Tally the lines below that include the string "Resource". Reply with the total only.

[Items listed in a dataset]

--------------------

(** X6.  On the document collection, looking up the identifier of a stored
    document returns that document whole, fields outside the whitelist
    included, as a JSON text from the service; the collection is not
    changed.  [Cake.get] answers with the same document as its body when
    the document holds no Extended JSON form (no key beginning with $, at
    any depth). *)
Theorem Cake_get_found
        (cake_id : string) (doc : dict) (st : Mongo.store) :
  find (Mongo.has_id cake_id) st = Some doc ->
  CakeService.get_cake_by_id Mongo.collection cake_id st = (Returned (RJson doc), st)
  /\ (ExtJson.plain doc = true ->
      Resource.Cake_get Mongo.collection cake_id st = (Returned (RBody doc), st))
  /\ In doc st
  /\ Dict.get "_id" doc = Some (PStr cake_id).
Proof.
  intros Hfind. destruct (MongoFacts.find_has_id _ _ _ Hfind) as [Hin Hid].
  assert (Htruthy : Dict.truthy doc = true) by (destruct doc; [discriminate Hid | reflexivity]).
  assert (Hget : CakeService.get_cake_by_id Mongo.collection cake_id st
                 = (Returned (RJson doc), st)).
  { unfold CakeService.get_cake_by_id, Eff.try_except, Eff.bind. simpl.
    unfold Mongo.mem_find_one. rewrite Hfind. simpl. now rewrite Htruthy. }
  split; [exact Hget|]. split; [|split; assumption].
  intros Hplain. unfold Resource.Cake_get, Eff.bind. rewrite Hget.
  cbn [result_truthy]. unfold Resource.json_loads. now rewrite Hplain.
Qed.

--------------------

## [Solution]
3